Stored items
------------------------------------------------
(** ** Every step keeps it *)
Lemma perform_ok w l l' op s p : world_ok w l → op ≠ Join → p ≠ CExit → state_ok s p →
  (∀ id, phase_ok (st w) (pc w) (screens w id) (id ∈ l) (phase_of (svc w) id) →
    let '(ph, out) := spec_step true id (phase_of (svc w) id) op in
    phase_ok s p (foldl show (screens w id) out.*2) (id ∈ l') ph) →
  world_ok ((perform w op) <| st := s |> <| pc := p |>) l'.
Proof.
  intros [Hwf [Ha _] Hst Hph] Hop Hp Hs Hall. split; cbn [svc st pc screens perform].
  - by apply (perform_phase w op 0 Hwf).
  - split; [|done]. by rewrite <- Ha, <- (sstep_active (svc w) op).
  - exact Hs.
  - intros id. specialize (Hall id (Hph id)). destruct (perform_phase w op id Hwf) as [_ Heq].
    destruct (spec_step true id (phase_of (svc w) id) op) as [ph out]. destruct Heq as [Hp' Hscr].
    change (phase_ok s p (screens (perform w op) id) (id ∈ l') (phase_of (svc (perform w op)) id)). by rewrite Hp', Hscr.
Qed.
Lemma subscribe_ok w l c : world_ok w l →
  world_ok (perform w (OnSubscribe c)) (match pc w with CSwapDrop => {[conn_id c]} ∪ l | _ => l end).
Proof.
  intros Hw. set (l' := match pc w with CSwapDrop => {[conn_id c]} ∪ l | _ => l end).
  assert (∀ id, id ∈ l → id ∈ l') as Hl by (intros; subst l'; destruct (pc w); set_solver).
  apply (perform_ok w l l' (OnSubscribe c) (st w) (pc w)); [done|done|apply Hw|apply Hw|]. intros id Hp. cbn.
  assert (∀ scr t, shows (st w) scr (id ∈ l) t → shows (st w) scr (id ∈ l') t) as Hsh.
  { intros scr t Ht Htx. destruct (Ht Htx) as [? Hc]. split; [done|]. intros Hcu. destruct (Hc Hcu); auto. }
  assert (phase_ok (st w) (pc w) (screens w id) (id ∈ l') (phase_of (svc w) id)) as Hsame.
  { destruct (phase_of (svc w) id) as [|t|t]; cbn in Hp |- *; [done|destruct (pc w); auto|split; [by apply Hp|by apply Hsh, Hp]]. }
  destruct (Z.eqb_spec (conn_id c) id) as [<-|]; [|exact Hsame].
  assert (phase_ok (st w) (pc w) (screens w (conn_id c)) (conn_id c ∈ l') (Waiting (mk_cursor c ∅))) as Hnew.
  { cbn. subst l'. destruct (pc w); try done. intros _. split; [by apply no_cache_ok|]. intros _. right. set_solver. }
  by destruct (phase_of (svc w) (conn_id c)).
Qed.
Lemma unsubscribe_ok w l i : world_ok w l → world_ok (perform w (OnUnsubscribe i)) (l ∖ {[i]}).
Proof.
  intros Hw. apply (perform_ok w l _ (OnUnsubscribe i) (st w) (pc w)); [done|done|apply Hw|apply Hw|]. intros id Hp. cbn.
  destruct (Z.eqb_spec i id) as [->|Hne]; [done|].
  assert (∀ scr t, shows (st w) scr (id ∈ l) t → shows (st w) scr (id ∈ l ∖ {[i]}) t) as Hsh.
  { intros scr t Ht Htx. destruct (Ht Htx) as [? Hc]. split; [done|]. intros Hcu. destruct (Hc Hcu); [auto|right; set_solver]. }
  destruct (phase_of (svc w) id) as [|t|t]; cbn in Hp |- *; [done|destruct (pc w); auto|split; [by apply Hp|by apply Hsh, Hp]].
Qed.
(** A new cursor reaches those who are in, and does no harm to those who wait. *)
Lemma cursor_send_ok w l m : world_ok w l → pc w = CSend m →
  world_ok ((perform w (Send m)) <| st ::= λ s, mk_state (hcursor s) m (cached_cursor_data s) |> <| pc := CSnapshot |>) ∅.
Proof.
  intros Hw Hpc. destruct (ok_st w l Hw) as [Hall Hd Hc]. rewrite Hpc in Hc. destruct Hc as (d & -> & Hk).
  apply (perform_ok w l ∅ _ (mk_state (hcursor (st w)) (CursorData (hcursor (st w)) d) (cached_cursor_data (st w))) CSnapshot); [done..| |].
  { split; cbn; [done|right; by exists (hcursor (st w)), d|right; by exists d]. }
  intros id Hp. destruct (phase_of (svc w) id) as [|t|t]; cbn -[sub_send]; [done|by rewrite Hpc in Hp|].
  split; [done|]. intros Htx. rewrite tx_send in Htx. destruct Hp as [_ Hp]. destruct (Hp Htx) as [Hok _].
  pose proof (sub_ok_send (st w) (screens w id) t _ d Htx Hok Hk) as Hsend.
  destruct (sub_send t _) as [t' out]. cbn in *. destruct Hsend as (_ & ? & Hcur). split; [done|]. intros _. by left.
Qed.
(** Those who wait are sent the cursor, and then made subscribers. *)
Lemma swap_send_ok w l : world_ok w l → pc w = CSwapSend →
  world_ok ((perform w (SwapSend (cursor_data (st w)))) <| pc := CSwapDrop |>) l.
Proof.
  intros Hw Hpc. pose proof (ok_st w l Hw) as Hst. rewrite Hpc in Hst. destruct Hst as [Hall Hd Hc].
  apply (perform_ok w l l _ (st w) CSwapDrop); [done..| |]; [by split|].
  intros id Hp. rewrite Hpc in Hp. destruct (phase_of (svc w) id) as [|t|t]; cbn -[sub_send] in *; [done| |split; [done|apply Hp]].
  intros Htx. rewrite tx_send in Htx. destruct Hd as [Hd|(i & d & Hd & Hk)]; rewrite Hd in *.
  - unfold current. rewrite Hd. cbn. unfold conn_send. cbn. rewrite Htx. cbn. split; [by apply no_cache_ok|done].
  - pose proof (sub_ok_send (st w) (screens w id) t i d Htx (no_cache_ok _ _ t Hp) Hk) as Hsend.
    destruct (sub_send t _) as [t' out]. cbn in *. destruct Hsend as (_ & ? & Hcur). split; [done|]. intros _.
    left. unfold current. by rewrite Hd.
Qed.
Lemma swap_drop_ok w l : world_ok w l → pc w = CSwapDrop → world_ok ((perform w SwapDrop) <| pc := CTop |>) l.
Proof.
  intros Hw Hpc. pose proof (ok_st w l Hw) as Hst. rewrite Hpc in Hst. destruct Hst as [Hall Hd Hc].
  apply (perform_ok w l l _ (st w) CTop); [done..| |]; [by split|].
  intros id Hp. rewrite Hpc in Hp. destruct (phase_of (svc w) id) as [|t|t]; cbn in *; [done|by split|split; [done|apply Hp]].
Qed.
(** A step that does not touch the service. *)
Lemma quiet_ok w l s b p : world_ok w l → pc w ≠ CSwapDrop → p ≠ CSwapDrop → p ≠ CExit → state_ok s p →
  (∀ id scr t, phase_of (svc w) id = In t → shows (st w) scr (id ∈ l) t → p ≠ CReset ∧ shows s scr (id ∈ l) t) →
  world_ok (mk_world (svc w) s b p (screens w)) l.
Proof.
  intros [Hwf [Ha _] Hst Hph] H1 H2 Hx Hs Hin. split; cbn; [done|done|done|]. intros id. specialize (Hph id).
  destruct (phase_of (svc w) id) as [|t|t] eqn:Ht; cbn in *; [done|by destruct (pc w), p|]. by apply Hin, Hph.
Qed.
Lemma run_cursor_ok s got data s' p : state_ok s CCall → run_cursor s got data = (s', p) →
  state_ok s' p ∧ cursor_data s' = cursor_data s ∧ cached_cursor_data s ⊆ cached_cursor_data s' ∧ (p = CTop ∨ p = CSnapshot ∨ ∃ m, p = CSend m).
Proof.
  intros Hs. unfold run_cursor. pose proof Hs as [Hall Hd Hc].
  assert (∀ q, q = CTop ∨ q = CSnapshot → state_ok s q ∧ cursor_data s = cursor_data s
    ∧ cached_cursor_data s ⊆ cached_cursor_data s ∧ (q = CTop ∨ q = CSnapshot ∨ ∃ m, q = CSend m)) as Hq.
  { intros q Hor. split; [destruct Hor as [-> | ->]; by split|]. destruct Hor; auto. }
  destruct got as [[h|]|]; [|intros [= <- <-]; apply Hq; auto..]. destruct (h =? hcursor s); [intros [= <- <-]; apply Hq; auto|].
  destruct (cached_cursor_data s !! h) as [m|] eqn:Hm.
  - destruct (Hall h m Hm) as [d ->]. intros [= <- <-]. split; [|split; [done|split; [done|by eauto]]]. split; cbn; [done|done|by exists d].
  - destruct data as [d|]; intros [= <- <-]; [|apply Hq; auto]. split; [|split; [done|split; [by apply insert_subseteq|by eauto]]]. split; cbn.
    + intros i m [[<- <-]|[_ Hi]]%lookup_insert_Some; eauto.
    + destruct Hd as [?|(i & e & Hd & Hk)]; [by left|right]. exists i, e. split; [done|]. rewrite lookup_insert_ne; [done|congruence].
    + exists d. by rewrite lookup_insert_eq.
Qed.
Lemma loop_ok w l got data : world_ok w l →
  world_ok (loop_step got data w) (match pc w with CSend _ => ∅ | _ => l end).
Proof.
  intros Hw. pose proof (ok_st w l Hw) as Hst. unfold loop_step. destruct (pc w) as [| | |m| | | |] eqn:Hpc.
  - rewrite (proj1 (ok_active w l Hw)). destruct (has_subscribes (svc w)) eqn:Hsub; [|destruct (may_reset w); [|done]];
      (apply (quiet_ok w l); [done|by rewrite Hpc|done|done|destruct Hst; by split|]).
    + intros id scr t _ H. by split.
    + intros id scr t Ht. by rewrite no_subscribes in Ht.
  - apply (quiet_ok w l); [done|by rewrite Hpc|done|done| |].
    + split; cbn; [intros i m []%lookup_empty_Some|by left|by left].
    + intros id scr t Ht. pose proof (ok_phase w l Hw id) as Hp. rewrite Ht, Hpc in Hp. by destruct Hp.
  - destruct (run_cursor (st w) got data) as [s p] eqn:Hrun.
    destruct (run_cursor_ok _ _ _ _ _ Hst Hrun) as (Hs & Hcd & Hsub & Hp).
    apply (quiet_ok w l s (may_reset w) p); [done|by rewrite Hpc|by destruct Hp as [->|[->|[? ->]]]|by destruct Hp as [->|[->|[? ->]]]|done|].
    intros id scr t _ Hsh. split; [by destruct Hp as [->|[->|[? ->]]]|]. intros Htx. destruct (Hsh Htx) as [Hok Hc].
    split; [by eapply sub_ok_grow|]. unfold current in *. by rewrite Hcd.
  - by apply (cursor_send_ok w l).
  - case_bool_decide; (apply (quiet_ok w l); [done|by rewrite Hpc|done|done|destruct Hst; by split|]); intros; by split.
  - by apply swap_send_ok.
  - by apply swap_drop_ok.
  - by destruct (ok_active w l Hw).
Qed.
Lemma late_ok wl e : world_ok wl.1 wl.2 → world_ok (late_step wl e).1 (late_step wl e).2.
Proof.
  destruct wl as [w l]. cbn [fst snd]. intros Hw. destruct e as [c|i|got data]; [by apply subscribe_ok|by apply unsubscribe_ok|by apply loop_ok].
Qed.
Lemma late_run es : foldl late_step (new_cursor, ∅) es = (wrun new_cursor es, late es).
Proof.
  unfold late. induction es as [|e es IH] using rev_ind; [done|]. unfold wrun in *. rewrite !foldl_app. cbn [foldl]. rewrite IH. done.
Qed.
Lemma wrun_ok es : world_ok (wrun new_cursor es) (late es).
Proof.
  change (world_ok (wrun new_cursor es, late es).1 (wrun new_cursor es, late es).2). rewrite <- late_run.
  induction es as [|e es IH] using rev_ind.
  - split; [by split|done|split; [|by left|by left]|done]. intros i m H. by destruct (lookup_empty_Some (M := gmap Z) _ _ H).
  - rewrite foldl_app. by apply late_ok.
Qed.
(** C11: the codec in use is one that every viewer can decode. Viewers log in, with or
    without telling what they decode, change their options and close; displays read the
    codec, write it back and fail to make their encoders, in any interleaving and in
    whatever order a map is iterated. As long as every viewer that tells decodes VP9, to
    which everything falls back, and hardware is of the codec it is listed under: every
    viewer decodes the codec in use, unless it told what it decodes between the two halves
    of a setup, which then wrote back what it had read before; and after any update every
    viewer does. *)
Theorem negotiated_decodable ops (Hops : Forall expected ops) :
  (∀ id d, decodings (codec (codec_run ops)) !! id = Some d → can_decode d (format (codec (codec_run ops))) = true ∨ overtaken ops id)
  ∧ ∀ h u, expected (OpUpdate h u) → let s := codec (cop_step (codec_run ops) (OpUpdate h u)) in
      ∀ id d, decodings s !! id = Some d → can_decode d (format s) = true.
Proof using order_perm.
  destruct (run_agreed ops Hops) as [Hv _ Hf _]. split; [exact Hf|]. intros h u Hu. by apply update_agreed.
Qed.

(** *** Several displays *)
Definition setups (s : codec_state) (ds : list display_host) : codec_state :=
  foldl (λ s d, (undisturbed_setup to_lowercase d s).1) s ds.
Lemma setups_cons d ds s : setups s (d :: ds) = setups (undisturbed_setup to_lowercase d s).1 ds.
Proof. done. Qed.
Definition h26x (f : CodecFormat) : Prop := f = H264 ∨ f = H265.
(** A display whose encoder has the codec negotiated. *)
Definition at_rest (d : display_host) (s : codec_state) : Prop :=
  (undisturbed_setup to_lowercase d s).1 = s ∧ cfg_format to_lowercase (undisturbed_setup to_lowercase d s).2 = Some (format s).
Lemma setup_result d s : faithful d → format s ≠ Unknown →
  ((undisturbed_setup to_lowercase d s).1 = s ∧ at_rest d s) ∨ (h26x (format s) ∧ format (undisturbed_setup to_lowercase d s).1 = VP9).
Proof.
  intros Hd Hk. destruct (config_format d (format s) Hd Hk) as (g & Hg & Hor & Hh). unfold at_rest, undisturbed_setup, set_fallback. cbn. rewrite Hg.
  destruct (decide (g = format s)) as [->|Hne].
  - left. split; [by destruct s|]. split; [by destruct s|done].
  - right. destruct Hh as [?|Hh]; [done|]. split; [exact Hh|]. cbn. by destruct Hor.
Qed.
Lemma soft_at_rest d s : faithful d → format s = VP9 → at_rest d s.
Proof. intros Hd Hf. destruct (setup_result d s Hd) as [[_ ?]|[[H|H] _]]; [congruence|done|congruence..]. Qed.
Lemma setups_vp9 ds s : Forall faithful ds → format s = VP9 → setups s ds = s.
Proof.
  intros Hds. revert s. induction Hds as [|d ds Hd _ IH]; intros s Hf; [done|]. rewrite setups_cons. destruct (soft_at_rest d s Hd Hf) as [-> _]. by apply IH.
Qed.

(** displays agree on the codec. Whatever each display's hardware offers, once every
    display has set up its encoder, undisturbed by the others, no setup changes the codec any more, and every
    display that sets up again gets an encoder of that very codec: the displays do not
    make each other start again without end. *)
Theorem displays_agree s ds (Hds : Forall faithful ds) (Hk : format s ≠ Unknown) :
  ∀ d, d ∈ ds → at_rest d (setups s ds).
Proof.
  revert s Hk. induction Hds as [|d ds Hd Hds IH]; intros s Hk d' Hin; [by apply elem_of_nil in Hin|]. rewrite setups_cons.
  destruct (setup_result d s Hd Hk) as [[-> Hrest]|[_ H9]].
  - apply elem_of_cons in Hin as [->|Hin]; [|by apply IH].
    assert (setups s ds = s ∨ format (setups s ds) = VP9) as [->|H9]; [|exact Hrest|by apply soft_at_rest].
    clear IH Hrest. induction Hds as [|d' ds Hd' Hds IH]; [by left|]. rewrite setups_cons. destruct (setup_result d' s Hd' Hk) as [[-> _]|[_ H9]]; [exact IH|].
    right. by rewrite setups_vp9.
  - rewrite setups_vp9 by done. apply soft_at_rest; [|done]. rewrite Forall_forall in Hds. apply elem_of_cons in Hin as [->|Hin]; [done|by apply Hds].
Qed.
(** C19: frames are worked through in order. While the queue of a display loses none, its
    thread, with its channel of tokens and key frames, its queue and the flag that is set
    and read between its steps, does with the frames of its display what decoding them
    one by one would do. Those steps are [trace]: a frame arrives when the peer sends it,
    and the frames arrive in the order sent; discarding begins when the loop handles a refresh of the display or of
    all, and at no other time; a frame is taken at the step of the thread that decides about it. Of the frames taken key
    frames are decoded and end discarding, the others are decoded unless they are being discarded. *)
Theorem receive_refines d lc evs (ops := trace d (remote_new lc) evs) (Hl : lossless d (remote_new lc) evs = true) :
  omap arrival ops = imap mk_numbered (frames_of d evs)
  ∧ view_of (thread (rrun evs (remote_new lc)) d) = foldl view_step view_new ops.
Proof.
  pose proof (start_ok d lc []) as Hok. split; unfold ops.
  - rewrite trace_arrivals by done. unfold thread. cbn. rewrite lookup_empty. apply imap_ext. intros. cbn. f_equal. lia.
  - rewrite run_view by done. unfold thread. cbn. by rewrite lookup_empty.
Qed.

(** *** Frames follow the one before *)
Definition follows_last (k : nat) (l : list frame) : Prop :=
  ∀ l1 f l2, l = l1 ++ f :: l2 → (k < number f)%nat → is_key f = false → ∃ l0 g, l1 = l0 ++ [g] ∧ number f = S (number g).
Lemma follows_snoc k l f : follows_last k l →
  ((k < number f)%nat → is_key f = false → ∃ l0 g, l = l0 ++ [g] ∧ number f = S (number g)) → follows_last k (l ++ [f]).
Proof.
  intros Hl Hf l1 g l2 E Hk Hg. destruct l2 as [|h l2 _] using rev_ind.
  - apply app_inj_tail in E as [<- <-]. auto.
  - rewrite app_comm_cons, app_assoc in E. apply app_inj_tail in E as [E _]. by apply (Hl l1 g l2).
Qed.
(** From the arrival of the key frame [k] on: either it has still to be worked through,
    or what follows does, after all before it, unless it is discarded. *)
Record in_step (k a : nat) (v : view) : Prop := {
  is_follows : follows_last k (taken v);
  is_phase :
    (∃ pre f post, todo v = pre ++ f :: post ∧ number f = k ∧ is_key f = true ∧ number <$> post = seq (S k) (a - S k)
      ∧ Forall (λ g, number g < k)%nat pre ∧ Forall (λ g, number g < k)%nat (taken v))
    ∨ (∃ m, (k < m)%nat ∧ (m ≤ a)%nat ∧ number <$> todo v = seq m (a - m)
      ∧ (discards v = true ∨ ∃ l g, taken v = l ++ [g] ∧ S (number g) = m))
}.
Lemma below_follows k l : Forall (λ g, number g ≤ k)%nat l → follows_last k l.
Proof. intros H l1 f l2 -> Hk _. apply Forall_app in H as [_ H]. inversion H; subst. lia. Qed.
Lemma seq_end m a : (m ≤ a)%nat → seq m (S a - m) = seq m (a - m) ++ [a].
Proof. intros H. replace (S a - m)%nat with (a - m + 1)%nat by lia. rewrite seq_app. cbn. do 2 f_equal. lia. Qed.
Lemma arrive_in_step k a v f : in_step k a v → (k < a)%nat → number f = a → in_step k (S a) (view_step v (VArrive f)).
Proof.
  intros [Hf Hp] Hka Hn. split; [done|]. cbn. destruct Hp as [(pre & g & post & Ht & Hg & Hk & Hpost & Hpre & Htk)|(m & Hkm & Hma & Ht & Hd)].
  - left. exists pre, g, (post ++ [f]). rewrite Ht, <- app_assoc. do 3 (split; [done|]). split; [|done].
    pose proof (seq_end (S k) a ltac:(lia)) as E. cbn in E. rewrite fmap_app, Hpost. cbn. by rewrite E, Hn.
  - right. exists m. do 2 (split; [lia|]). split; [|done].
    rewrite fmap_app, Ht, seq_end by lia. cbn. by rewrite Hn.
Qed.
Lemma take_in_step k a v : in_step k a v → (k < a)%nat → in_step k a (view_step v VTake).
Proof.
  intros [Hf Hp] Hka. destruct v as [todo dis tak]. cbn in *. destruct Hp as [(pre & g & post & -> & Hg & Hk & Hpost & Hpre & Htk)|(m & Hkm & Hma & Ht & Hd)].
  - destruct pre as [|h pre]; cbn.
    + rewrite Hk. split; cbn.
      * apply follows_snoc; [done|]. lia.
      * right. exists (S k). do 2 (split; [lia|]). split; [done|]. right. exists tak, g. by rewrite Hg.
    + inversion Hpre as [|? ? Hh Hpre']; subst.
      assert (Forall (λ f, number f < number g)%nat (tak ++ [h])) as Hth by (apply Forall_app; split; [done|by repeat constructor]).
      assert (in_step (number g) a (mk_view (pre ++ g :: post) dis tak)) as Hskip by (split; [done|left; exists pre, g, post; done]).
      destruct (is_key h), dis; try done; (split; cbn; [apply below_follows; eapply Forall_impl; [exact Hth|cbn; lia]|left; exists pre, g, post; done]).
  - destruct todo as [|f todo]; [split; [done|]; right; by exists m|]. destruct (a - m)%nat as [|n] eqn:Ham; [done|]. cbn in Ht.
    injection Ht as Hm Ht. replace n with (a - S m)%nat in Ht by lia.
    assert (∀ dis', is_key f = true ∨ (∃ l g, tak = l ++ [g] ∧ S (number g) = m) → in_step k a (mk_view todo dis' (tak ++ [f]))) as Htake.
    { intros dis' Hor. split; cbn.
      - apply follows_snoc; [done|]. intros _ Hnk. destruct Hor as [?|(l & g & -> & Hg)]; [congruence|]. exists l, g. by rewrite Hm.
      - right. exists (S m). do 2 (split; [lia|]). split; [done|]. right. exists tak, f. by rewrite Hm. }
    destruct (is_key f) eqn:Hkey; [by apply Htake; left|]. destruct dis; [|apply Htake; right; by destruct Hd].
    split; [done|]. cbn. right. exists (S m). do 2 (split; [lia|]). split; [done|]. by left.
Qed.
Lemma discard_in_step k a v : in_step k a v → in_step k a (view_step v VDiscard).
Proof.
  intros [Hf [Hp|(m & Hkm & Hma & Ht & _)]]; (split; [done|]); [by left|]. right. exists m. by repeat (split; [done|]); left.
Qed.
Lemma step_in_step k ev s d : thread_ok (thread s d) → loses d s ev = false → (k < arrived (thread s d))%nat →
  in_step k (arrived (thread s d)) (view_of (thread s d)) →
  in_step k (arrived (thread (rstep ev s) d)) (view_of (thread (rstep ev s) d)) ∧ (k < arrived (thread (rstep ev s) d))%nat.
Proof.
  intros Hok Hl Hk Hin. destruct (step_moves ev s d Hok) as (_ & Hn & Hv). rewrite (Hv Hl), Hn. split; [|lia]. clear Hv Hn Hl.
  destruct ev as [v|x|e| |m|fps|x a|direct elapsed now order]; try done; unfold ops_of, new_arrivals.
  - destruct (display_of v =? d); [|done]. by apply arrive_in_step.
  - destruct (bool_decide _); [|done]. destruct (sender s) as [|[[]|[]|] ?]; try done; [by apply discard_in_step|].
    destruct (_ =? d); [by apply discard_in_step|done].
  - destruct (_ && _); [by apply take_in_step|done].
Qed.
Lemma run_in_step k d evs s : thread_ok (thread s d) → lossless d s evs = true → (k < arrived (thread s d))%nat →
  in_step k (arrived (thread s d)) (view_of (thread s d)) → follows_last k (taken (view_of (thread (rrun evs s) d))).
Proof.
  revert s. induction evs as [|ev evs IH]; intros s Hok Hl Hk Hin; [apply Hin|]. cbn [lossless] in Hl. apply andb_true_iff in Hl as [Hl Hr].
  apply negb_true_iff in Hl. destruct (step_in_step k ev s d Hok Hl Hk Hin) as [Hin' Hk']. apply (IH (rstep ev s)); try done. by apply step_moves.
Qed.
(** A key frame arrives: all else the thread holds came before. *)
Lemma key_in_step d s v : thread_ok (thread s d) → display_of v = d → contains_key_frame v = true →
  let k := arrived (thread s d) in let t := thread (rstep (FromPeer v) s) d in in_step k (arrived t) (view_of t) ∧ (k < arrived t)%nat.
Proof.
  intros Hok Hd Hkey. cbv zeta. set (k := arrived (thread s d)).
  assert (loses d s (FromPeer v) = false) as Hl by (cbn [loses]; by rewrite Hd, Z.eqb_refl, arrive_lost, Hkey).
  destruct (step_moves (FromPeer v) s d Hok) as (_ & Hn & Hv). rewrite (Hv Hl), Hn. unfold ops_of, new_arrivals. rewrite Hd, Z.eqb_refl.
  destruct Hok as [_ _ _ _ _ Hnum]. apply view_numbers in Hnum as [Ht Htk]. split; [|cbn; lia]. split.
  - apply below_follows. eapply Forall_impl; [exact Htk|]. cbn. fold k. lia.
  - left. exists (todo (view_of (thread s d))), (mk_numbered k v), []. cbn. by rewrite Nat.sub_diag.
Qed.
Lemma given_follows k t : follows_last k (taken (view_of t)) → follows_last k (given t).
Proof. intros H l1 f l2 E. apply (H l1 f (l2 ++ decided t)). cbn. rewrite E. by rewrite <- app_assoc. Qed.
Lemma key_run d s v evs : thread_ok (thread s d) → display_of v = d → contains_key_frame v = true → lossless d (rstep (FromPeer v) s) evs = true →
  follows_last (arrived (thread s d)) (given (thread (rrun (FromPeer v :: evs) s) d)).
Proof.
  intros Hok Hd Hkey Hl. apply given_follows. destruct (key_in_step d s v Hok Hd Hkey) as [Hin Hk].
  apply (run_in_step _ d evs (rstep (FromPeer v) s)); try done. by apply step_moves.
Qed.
------------------------------------------------
[What the task requires]
Give back exactly the lines above starting at the line where "codec, write it" appears and ending at the line where "whatever order a" appears, both included, with no other lines.

[Solution to this problem]
    codec, write it back and fail to make their encoders, in any interleaving and in
    whatever order a map is iterated. As long as every viewer that tells decodes VP9, to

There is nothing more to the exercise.